The only thing I see: the following line is needlessly expensive:

   System.out.print(it.next()+" ");

That's because print is inefficient, due to all the flushing going on. Instead, construct the entire string using a string builder, and then reduce to one call of print.

nes1983
  • 14,012
  • 4
  • 42
  • 63
1

I removed the list and read it using Arrays only, In my machine the code to 6 msec with your code, by using Arrays only it taking 4 to 5 msec.

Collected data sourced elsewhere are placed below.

(** * Task-migration state of the airlift tutorial example

    A shallow embedding of
    - [tutorial_example_tests/integration_tests/conftest.py]: the
      [mark_tasks_migrated] fixture, a generator-based context manager that
      rewrites the migration state file for the duration of a [with] block
      and restores it afterwards, and the [dags_dir] fixture, which copies
      the dags to a temporary directory;
    - [tutorial_example/dagster_defs/stages/migrate.py]: [dbt_project_path],
      the names of the workflow and of its tasks, and the asset definitions
      of the loader and of the exporter;
    together with the read side of the migration state store (the
    document parser, [is_migrated], the execution-authority rule), whose
    code is not part of these files and is modelled from the specification.

    Python values are modelled as an inductive type, the file system as a
    finite map from paths to text, and Python code with effects in a state
    and exception monad over that file system. The module [Posix] has the
    [mark_tasks_migrated] fixture once more over the bytes of the files and
    the directories that exist, where line endings and failing writes
    matter. *)

From Stdlib Require Import Ascii.
From stdpp Require Import base gmap sets list strings.

(** ** Paths (pathlib) *)

(** A [pathlib.Path] is kept as the expression that builds it: [Path(s)] or
    [parent / child]. pathlib's normalisation of separators is not modelled,
    so two equal terms always denote the same path, while two different
    terms may. *)
Inductive Path : Type :=
| PathOf (s : string)
| PathDiv (parent : Path) (child : string).

Declare Scope path_scope.
Delimit Scope path_scope with path.
Bind Scope path_scope with Path.
Notation "p // c" := (PathDiv p c) (at level 40, left associativity) : path_scope.
Local Open Scope path_scope.

#[global] Instance Path_eq_dec : EqDecision Path.
Proof. solve_decision. Defined.

Fixpoint path_encode (p : Path) : list string :=
  match p with
  | PathOf s => [s]
  | PathDiv q c => c :: path_encode q
  end.

Fixpoint path_decode (l : list string) : option Path :=
  match l with
  | [] => None
  | [s] => Some (PathOf s)
  | c :: rest => (fun q => PathDiv q c) <$> path_decode rest
  end.

#[global] Instance Path_countable : Countable Path.
Proof.
  refine (inj_countable path_encode path_decode _).
  intros p. induction p as [s | q IH c]; [reflexivity |].
  cbn [path_encode path_decode]. rewrite IH.
  destruct (path_encode q) eqn:E; [destruct q; discriminate | reflexivity].
Defined.

(** [PurePath.relative_to], on path expressions: the components that lead
    from [base] to [p], when [p] is built from [base]. *)
Fixpoint relative_to (p base : Path) : option (list string) :=
  if decide (p = base) then Some []
  else match p with
       | PathOf _ => None
       | PathDiv q c => (fun l => l ++ [c]) <$> relative_to q base
       end.

(** ** Exceptions, the file system, and the monad of Python code *)

Inductive exn : Type :=
| FileNotFoundError (p : Path)
| AssertionError (msg : string)
| TypeError
| Exception (what : string).

Inductive result (A : Type) : Type :=
| Ok (a : A)
| Raise (e : exn).
Arguments Ok {A} a.
Arguments Raise {A} e.

(** The files are text files as [open(..., "r")] and [open(..., "w")] see
    them. [writes] records every write made through [write_text], oldest
    first. *)
Record World : Type := mkWorld {
  files : gmap Path string;
  writes : list (Path * string)
}.

Definition M (A : Type) : Type := World -> result A * World.

Definition ret {A} (a : A) : M A := fun w => (Ok a, w).

Definition raise {A} (e : exn) : M A := fun w => (Raise e, w).

Definition bind {A B} (m : M A) (k : A -> M B) : M B :=
  fun w => match m w with
           | (Ok a, w1) => k a w1
           | (Raise e, w1) => (Raise e, w1)
           end.

#[global] Instance M_ret : MRet M := @ret.
#[global] Instance M_bind : MBind M := fun A B k m => bind m k.

(** [with open(p, "r") as f: f.read()]: the text of the file, or
    [FileNotFoundError] when there is no such file. The world holds the
    text of each file as text mode gives it, line endings already read as
    newlines; [Posix.read_text] below reads the bytes. *)
Definition read_text (p : Path) : M string :=
  fun w => match files w !! p with
           | Some contents => (Ok contents, w)
           | None => (Raise (FileNotFoundError p), w)
           end.

(** [with open(p, "w") as f: f.write(s)]: creates or truncates the file;
    its directory is taken to exist, so the write succeeds.
    [Posix.write_text] below fails when the file cannot be opened. *)
Definition write_text (p : Path) (s : string) : M unit :=
  fun w => (Ok tt, {| files := <[p := s]> (files w);
                      writes := writes w ++ [(p, s)] |}).

(** [try: body finally: final]. An exception of [final] replaces the
    outcome of [body]. *)
Definition try_finally {A} (body : M A) (final : M unit) : M A :=
  fun w => let '(r, w1) := body w in
           match final w1 with
           | (Ok _, w2) => (r, w2)
           | (Raise e, w2) => (Raise e, w2)
           end.

(** A generator with a single [yield], as [contextlib.contextmanager]
    takes it. Running it up to the [yield] either raises or suspends it;
    a suspended generator is resumed with the outcome of the [with] body:
    [Ok tt] for [next()], [Raise e] for [throw(e)]. *)
Definition Generator : Type := M (result unit -> M unit).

Run this code in your machine and let me know the time.

import java.io.BufferedReader;

import java.io.FileReader;

import java.util.*;

public class Sorting {
public static void main(String[] ags)throws Exception
{
    long st=System.currentTimeMillis();
    int v=0;
    //To read data from file
    BufferedReader in=new BufferedReader(new FileReader("File.txt"));
    String read=in.readLine().toLowerCase();
    //Spliting the string based on spaces
    String[] sp=read.replaceAll("\\.","").split(" ");
    int j=0;
    for(int i=0;i<sp.length;i++)
    {
        //Check for the array if it matches number
        if(sp[i].matches("(\\d+)"))
            //Adding the numbers
            v+=Integer.parseInt(sp[i]);
        else
        {
            //sorting the characters
            char[] c=sp[i].toCharArray();
            Arrays.sort(c);
            read=new String(c);
            sp[j]= read;
            j++;
        }
    }
    //Sorting the resulting words in ascending order
    Arrays.sort(sp);
    //Appending the number in the end of the list
    //Displaying the string using Iteartor
    for(int i=0;i<j; i++)
        System.out.print(sp[i]+" ");
        System.out.print(v);
    st=System.currentTimeMillis()-st;
    System.out.println("\n Time Taken:"+st);
}

}
Theja
  • 714
  • 1
  • 7
  • 24
  • 1
    Bah. I wouldn't trust any recruiter that preferred the array over the array list. I can see how it's faster, but some things you just don't do for performance :). And the gain is probably really tiny, perhaps non-existent after Hotspot is done optimizing. – nes1983 Jun 21 '12 at 08:43
1

I ran the same code using a PriorityQueue instead of a List. Also, as nes1983 suggested, building the output string first, instead of printing every word individually helps reduce the runtime.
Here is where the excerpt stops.